▶ [Directions]
Beneath this task are records; print exactly the stretch of them from the line with "(** * Warehouse" through the line with "the handlers themselves", both ends included.

Collected data entries:
+++

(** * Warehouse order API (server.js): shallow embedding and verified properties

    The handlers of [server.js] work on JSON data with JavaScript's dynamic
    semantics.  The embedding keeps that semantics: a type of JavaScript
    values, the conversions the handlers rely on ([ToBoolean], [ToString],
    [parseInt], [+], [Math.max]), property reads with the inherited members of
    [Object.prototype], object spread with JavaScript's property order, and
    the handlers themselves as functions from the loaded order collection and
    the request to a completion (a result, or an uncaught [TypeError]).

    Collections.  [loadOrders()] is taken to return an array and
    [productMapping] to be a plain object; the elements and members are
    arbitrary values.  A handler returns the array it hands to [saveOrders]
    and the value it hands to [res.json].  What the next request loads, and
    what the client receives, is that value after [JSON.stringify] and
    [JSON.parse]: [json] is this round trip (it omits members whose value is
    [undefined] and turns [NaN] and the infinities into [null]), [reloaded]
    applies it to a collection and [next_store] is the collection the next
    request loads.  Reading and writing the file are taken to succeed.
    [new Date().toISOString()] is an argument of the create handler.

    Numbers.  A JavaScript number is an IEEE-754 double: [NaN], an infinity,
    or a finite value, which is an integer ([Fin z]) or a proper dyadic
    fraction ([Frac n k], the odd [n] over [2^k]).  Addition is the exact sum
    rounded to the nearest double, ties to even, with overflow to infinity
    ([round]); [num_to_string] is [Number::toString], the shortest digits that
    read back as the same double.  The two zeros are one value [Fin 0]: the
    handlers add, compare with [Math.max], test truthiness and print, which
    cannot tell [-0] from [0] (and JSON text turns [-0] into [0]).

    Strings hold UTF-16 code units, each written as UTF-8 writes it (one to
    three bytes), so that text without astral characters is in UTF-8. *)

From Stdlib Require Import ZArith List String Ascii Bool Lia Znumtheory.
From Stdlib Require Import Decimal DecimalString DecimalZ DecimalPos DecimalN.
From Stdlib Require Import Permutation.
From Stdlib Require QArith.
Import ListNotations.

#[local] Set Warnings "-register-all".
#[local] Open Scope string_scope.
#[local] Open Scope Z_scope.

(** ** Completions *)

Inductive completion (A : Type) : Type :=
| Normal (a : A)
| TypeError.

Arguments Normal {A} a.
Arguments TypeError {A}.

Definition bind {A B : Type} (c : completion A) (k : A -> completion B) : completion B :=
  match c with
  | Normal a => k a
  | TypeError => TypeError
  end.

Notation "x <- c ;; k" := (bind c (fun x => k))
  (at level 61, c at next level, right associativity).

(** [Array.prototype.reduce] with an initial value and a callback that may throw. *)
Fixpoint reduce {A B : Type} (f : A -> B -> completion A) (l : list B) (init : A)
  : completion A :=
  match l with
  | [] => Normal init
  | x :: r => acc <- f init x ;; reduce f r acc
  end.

+++

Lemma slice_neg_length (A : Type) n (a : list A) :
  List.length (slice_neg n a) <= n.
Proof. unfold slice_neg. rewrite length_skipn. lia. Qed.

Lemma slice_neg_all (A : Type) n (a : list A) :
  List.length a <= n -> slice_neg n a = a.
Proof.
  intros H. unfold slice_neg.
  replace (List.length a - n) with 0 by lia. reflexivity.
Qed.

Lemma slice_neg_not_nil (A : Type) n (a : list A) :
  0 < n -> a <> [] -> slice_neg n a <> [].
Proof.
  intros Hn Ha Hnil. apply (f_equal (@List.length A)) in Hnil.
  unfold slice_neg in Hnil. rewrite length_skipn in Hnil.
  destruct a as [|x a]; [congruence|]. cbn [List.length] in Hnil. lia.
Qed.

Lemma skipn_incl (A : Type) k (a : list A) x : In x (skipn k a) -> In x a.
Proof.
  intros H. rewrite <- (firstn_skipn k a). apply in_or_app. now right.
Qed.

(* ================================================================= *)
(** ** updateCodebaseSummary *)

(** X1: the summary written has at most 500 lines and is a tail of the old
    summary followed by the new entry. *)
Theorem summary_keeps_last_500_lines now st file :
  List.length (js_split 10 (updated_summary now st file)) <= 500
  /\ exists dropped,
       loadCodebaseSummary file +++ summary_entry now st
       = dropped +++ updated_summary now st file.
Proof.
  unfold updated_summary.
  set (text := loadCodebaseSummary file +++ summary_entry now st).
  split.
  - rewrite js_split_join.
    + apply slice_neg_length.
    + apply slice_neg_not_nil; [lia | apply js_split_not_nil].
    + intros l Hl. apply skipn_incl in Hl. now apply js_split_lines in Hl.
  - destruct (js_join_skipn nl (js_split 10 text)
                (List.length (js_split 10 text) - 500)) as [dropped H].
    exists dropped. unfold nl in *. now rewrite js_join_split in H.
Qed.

+++

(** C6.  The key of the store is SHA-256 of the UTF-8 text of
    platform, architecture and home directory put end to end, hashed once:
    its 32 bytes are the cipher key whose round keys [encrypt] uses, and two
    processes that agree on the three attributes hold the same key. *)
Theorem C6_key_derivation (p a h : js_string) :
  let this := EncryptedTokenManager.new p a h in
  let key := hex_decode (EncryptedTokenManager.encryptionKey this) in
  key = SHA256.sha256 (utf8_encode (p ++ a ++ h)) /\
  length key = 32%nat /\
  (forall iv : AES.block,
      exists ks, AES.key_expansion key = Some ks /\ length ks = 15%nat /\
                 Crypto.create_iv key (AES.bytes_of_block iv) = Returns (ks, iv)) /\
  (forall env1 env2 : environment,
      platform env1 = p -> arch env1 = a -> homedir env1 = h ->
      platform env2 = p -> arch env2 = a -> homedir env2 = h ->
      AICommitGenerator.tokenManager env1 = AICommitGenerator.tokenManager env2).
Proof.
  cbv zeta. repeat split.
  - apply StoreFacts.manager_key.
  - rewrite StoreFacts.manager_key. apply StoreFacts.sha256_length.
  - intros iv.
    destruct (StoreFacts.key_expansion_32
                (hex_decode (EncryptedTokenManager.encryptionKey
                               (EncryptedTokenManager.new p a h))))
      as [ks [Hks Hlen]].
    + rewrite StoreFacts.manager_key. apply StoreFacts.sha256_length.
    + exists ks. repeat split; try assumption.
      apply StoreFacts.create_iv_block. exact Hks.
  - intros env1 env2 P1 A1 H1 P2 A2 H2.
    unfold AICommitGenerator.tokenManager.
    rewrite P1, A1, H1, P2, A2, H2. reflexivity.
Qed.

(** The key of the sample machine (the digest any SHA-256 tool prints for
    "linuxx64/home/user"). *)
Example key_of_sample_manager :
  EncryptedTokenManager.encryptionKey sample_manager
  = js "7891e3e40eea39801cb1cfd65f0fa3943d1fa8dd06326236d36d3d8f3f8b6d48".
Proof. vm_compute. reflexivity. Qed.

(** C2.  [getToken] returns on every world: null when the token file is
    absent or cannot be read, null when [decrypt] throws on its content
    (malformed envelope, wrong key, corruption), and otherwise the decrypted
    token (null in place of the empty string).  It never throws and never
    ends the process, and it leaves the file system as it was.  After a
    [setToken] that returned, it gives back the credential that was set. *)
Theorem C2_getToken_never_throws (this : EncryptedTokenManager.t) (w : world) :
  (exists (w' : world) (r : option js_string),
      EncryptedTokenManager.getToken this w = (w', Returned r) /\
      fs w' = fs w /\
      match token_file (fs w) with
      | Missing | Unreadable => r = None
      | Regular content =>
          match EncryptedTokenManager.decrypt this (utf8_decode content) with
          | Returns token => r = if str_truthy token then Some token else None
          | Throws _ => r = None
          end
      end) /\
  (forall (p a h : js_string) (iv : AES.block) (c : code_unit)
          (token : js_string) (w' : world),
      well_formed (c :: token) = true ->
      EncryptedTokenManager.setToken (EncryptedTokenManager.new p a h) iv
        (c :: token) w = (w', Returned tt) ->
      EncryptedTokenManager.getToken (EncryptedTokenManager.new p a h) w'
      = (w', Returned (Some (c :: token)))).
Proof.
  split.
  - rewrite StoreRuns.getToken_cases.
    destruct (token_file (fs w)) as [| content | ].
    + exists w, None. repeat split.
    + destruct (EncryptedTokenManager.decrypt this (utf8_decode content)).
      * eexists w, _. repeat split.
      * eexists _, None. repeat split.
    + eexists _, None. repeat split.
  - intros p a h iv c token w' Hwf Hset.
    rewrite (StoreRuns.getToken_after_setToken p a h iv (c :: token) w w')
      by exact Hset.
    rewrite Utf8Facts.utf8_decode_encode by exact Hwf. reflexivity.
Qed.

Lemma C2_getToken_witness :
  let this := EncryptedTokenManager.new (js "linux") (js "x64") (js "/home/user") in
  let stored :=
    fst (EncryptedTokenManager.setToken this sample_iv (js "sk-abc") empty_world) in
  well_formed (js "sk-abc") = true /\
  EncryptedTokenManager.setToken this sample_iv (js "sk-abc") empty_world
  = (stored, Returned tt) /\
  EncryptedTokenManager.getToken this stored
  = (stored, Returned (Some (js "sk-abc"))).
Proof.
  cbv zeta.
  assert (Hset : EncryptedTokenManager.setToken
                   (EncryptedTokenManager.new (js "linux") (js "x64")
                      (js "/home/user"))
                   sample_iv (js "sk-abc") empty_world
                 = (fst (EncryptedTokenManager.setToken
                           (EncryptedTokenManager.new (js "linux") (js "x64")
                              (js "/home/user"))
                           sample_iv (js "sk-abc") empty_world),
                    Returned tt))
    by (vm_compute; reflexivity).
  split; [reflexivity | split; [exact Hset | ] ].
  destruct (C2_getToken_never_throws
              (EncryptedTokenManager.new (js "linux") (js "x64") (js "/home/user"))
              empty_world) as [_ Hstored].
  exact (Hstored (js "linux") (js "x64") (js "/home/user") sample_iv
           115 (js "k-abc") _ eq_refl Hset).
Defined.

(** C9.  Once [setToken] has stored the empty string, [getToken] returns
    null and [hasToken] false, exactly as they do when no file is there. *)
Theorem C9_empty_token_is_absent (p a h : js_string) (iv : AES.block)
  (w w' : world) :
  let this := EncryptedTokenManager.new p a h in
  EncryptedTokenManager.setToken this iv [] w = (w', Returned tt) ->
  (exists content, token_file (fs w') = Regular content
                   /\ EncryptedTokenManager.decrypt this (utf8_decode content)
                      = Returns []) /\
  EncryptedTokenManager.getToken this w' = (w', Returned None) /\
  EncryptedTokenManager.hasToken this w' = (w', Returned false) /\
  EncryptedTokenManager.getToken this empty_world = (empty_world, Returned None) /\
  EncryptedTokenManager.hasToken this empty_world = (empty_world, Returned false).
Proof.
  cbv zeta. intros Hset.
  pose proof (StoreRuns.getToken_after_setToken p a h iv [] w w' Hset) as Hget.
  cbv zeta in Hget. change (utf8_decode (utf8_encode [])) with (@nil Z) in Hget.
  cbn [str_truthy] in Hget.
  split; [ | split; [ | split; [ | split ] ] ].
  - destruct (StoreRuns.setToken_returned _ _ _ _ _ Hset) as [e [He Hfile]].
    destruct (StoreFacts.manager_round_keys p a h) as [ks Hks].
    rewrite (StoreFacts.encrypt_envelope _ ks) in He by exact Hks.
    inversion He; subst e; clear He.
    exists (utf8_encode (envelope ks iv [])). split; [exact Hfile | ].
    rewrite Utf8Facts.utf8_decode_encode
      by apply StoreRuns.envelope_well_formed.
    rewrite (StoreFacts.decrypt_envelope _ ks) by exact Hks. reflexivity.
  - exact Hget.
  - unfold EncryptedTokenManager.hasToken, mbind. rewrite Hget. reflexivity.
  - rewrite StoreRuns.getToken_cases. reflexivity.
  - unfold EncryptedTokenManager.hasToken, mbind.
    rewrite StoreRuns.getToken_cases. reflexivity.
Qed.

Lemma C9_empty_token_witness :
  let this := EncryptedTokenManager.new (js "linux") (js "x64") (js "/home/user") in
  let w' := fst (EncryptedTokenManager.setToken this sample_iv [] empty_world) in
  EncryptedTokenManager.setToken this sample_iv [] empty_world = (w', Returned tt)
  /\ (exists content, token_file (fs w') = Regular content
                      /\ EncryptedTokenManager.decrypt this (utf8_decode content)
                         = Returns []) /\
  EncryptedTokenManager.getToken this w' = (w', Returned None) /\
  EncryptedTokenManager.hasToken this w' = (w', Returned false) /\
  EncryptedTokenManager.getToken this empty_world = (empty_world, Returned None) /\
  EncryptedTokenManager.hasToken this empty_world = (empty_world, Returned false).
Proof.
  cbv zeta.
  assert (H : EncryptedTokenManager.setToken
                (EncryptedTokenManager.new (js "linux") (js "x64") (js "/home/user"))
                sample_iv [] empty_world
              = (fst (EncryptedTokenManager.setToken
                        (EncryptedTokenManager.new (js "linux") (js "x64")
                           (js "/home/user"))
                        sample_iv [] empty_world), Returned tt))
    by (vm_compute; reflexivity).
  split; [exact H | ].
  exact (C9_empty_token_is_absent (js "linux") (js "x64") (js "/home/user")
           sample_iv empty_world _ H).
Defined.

+++

▶ [Solution to this problem]
(** * Warehouse order API (server.js): shallow embedding and verified properties

    The handlers of [server.js] work on JSON data with JavaScript's dynamic
    semantics.  The embedding keeps that semantics: a type of JavaScript
    values, the conversions the handlers rely on ([ToBoolean], [ToString],
    [parseInt], [+], [Math.max]), property reads with the inherited members of
    [Object.prototype], object spread with JavaScript's property order, and
    the handlers themselves as functions from the loaded order collection and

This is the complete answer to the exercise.